Exercise objective: After finding the line containing "tried left to" below, please output that line and each following one through the line containing "set_threads (threads self ++ [t]) self.", exactly as written.

Records shown:
* * * *

(** the operations carry no ['weight'], so [weight = 1] *)
Definition step (g : gstate) (op : operation) : gstate :=
  match op with
  | graph_add_node node =>
      let g := GState (assoc_set node tt (nodes g)) (adjacency g)
                      (edge_weights g) (visited_order g) in
      if has_key node (adjacency g) then g
      else GState (nodes g) (assoc_set node [] (adjacency g))
                  (edge_weights g) (visited_order g)
  | graph_add_edge from_node to_node =>
      let g := ensure_node (ensure_node g from_node) to_node in
      let g := if mem to_node (adj g from_node) then g
               else GState (nodes g)
                      (assoc_set from_node (adj g from_node ++ [to_node]) (adjacency g))
                      (edge_weights g) (visited_order g) in
      GState (nodes g) (adjacency g)
             (assoc_set (from_node ++ "-" ++ to_node) 1 (edge_weights g))
             (visited_order g)
  | graph_dfs node | graph_bfs node => traverse g node
  | _ => g
  end.

End Graph.

(* ------------------------------------------------------------------ *)
(** ** String helpers: [str.lower], [sub in s], [s.count(sub)] *)

Module Str.

Definition lower_char (c : ascii) : ascii :=
  let n := nat_of_ascii c in
  if (65 <=? n)%nat && (n <=? 90)%nat then ascii_of_nat (n + 32) else c.

Fixpoint lower (s : string) : string :=
  match s with
  | EmptyString => EmptyString
  | String c rest => String (lower_char c) (lower rest)
  end.

(** [sub in s] *)
Fixpoint contains (sub s : string) : bool :=
  prefix sub s ||
  match s with
  | EmptyString => false
  | String _ rest => contains sub rest
  end.

(** [s.count(sub)] for a non-empty [sub]: non-overlapping occurrences,
    scanning left to right *)
Fixpoint count_fuel (fuel : nat) (sub s : string) : Z :=
  match fuel with
  | O => 0
  | S f =>
      match s with
      | EmptyString => 0
      | String _ rest =>
          if prefix sub s
          then 1 + count_fuel f sub (substring (String.length sub) (String.length s) s)
          else count_fuel f sub rest
      end
  end.

Definition count (s sub : string) : Z := count_fuel (String.length s) sub s.

Fixpoint of_bytes (bs : list nat) : string :=
  match bs with
  | [] => EmptyString
  | b :: rest => String (ascii_of_nat b) (of_bytes rest)
  end.

End Str.

(* ------------------------------------------------------------------ *)
(** ** [ContentAnalyzer.analyze_content] *)

Module Classifier.
Local Open Scope string_scope.

Inductive content_type :=
| data_structures | algorithms | mathematics | physics | chemistry
| biology | business | general.

Record patterns := Patterns {
  keywords : list string; operations : list string; pats : list string;
  symbols : list string; concepts : list string }.

(** the UTF-8 encodings of the non-ASCII symbols ∫, ∂ and Σ *)
Definition integral_sign := Str.of_bytes [226; 136; 171]%nat.
Definition partial_sign := Str.of_bytes [226; 136; 130]%nat.
Definition sigma_sign := Str.of_bytes [206; 163]%nat.

(** [self.content_patterns], in its insertion order *)
Definition content_patterns : list (content_type * patterns) := [
  (data_structures, Patterns
     ["stack"; "queue"; "array"; "linked list"; "tree"; "graph"; "hash"; "heap"]
     ["push"; "pop"; "enqueue"; "dequeue"; "insert"; "delete"; "search"; "traverse"]
     [] [] []);
  (algorithms, Patterns
     ["algorithm"; "sort"; "search"; "recursion"; "iteration"; "divide"; "conquer"]
     [] ["bubble sort"; "merge sort"; "quick sort"; "binary search"; "linear search"]
     [] []);
  (mathematics, Patterns
     ["equation"; "formula"; "function"; "graph"; "derivative"; "integral"; "matrix"]
     [] [] ["="; "+"; "-"; "*"; "/"; "^"; integral_sign; partial_sign; sigma_sign] []);
  (physics, Patterns
     ["force"; "motion"; "energy"; "wave"; "velocity"; "acceleration"; "mass";
      "kinematics"; "dynamics"; "momentum"]
     [] ["m/s"; Str.of_bytes [109; 47; 115; 194; 178]%nat; "kg"; "N"; "J"; "W"; "Hz"]
     [] ["newton"; "gravity"; "momentum"; "friction"]);
  (chemistry, Patterns
     ["reaction"; "molecule"; "atom"; "bond"; "element"; "compound"; "chemical"; "formula"]
     [] ["H2O"; "CO2"; "NaCl"; "chemical equation"; "pH"; "acid"; "base"]
     [] ["equilibrium"; "catalyst"; "oxidation"; "reduction"]);
  (biology, Patterns
     ["cell"; "dna"; "organism"; "evolution"; "gene"; "protein"; "enzyme"]
     [] ["mitosis"; "meiosis"; "photosynthesis"; "respiration"]
     [] ["nucleus"; "membrane"; "chromosome"; "inheritance"; "adaptation"]);
  (business, Patterns
     ["process"; "workflow"; "strategy"; "analysis"; "diagram"; "flowchart"]
     [] [] [] ["decision"; "approval"; "review"; "implementation"])].

Definition in_list (x : string) (l : list string) : bool := existsb (String.eqb x) l.

(** the weight of one keyword hit *)
Definition keyword_weight (ct : content_type) (keyword : string) : Z :=
  match ct with
  | physics =>
      if in_list keyword ["kinematics"; "dynamics"; "momentum"; "velocity"; "acceleration"]
      then 5 else 2
  | chemistry =>
      if in_list keyword ["reaction"; "molecule"; "chemical"; "formula"] then 5 else 2
  | biology =>
      if in_list keyword ["cell"; "dna"; "organism"; "gene"] then 5 else 2
  | mathematics =>
      if in_list keyword ["equation"; "function"; "derivative"; "integral"] then 5 else 2
  | _ => 2
  end.

Definition sum (f : string -> Z) (l : list string) : Z :=
  fold_left (fun acc x => acc + f x) l 0.

Definition score (text : string) (ct : content_type) (p : patterns) : Z :=
  let text_lower := Str.lower text in
  sum (fun k => Str.count text_lower (Str.lower k) * keyword_weight ct k) (keywords p)
  + sum (fun q => Str.count text_lower (Str.lower q) * 3) (List.app (operations p) (pats p))
  + sum (fun s => Str.count text s * 1) (symbols p)
  + sum (fun c => Str.count text_lower (Str.lower c) * 2) (concepts p).

Definition content_scores (text : string) : list (content_type * Z) :=
  map (fun '(ct, p) => (ct, score text ct p)) content_patterns.

(** [max(d, key=d.get)]: the first key with the largest value *)
Fixpoint argmax (best : content_type * Z) (l : list (content_type * Z)) : content_type :=
  match l with
  | [] => fst best
  | (ct, s) :: rest => if (snd best <? s)%Z then argmax (ct, s) rest else argmax best rest
  end.

Definition content_type_eqb (a b : content_type) : bool :=
  match a, b with
  | data_structures, data_structures | algorithms, algorithms
  | mathematics, mathematics | physics, physics | chemistry, chemistry
  | biology, biology | business, business | general, general => true
  | _, _ => false
  end.

Fixpoint lookup (ct : content_type) (l : list (content_type * Z)) : option Z :=
  match l with
  | [] => None
  | (ct', s) :: rest => if content_type_eqb ct ct' then Some s else lookup ct rest
  end.

Record analysis := Analysis {
  type : content_type; top_score : Z; all_scores : list (content_type * Z) }.

(** [analyze_content]; [None] is the [KeyError] raised by
    [content_scores[primary_type]].  The ['elements'] entry is computed by
    the extractors and is left out here. *)
Definition analyze_content (text : string) : option analysis :=
  let scores := content_scores text in
  let primary_type :=
    if existsb (fun '(_, s) => negb (s =? 0)%Z) scores
    then match scores with
         | [] => general
         | first :: rest => argmax first rest
         end
    else general in
  match lookup primary_type scores with
  | Some s => Some (Analysis primary_type s scores)
  | None => None
  end.

End Classifier.

(* ------------------------------------------------------------------ *)
(** ** Python's [re] on the patterns of the extractor

    A backtracking matcher in continuation-passing style: alternatives are
    tried left to right, a greedy repetition tries one more iteration before
    stopping and a lazy one the reverse, which is the search order of
    Python's engine.  Every repetition in the extractor's patterns repeats a
    one-character class, so an iteration always consumes input; the matcher
    requires that progress, which bounds the iterations by the remaining
    input. *)

Module Re.
(** The state [__init__] leaves behind: nothing discovered, nothing
    connected, three retries allowed, automatic retry switched off. *)
Definition init : Dashboard :=
  {| SENSOR_ADDRESS := None; THRESHOLD := 100;
     app_running := true; is_connected := false;
     connection_active := false; ble_client := None;
     retry_count := 0; max_retries := 3; auto_retry := false;
     btn_scan_enabled := true; btn_connect_enabled := false;
     btn_disconnect_enabled := false;
     torque_label := NoReading; torque_data := [];
     console := [LogInitialized; LogRemainsOpen];
     emitted := []; threads := [] |}.

(** ** Methods that run on the main thread *)

Definition log_message (message : LogMsg) (self : Dashboard) : Dashboard :=
  set_console (console self ++ [message]) self.

Definition start_thread (t : Thread) (self : Dashboard) : Dashboard :=
  set_threads (threads self ++ [t]) self.

Definition on_error_occurred (error_message : string) (self : Dashboard)
  : Dashboard :=
  self |> log_message (LogWarning error_message)
       |> set_is_connected false
       |> set_connection_active false
       |> set_btn_connect_enabled true
       |> set_btn_disconnect_enabled false.

(** [self.ble_signals.error_occurred.emit(...)] from the main thread:
    sender and receiver live in the same thread, so the slot runs
    before [emit] returns. *)
Definition emit_error_occurred (error_message : string) (self : Dashboard)
  : Dashboard :=
  self |> set_emitted (emitted self ++ [error_occurred error_message])
       |> on_error_occurred error_message.

Definition safe_connect_device (self : Dashboard) : Dashboard :=
  match SENSOR_ADDRESS self with
  | Some address =>
      if Py.truthy address then
        self |> log_message (LogAttempting address)
             |> set_btn_connect_enabled false
             |> set_connection_active true
             |> start_thread ConnectionThread
      else
        emit_error_occurred
          "No ESP32 address available - Please scan first" self
  | None =>
      emit_error_occurred
        "No ESP32 address available - Please scan first" self
  end.

Definition monitor_connection (self : Dashboard) : Dashboard :=
  if negb (app_running self) then self
  else
    match is_connected self, ble_client self with
    | true, Some client_is_connected =>
        if negb client_is_connected then
          let self := self |> log_message LogConnectionLost
                           |> set_is_connected false
                           |> set_connection_active false in
          if auto_retry self && (retry_count self <? max_retries self) then
            self |> log_message
                      (LogAutoRetry (retry_count self + 1) (max_retries self))
                 |> set_retry_count (retry_count self + 1)
                 |> safe_connect_device
          else self
        else self
    | _, _ => self
    end.

(** [previous_alive] is [self.scan_thread.is_alive()] of an earlier
    scan thread; the new thread is started either way. *)
Definition safe_scan_devices (previous_alive : bool) (self : Dashboard)
  : Dashboard :=
  let self := self |> log_message LogStartingScan
                   |> set_btn_scan_enabled false in
  let self := if previous_alive
              then log_message LogStoppingPreviousScan self
              else self in
  start_thread ScanThread self.
(** C1 (as amended): for every selection of N questions and every page
    p >= 1 (1 when the argument is absent), [paginate_questions] returns
    the formatted questions at positions (p-1)*10 .. p*10-1, that is the
    sub-sequence [(p-1)*10 : p*10], whose length is
    min(10, max(0, N - 10*(p-1))); for p = 0 and for p beyond the last
    page the result is the empty list.  The function is total: no page
    number raises an error. *)
Theorem paginate_questions_page request selection :
  let p := page_of request in
  let N := Py.len selection in
  let result := paginate_questions request selection in
  (args_page request = None -> p = 1) /\
  (1 <= p ->
     result = take 10 (drop (Z.to_nat ((p - 1) * 10)) (map format selection))
     /\ Py.len result = Z.min 10 (Z.max 0 (N - 10 * (p - 1)))) /\
  (p = 0 \/ N <= 10 * (p - 1) -> result = []).
Proof.
  intros p N result. split; [|split].
  - unfold p, page_of. by intros ->.
  - intros Hp.
    assert (result =
      take 10 (drop (Z.to_nat ((p - 1) * 10)) (map format selection))) as Hres
      by by apply paginate_questions_from_page_1.
    split; [done|].
    rewrite Hres. unfold Py.len, N, Py.len.
    rewrite length_take, length_drop, length_map. lia.
  - unfold result. rewrite paginate_questions_slice. fold p.
    intros [->|Hbig].
    + apply slice_empty_to_zero.
    + apply slice_empty_beyond. unfold Py.len, N, Py.len in *.
      rewrite length_map. lia.
Qed.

* * * *

Reply:
    tried left to right, a greedy repetition tries one more iteration before
    stopping and a lazy one the reverse, which is the search order of
    Python's engine.  Every repetition in the extractor's patterns repeats a
    one-character class, so an iteration always consumes input; the matcher
    requires that progress, which bounds the iterations by the remaining
    input. *)

Module Re.
(** The state [__init__] leaves behind: nothing discovered, nothing
    connected, three retries allowed, automatic retry switched off. *)
Definition init : Dashboard :=
  {| SENSOR_ADDRESS := None; THRESHOLD := 100;
     app_running := true; is_connected := false;
     connection_active := false; ble_client := None;
     retry_count := 0; max_retries := 3; auto_retry := false;
     btn_scan_enabled := true; btn_connect_enabled := false;
     btn_disconnect_enabled := false;
     torque_label := NoReading; torque_data := [];
     console := [LogInitialized; LogRemainsOpen];
     emitted := []; threads := [] |}.

(** ** Methods that run on the main thread *)

Definition log_message (message : LogMsg) (self : Dashboard) : Dashboard :=
  set_console (console self ++ [message]) self.

Definition start_thread (t : Thread) (self : Dashboard) : Dashboard :=
  set_threads (threads self ++ [t]) self.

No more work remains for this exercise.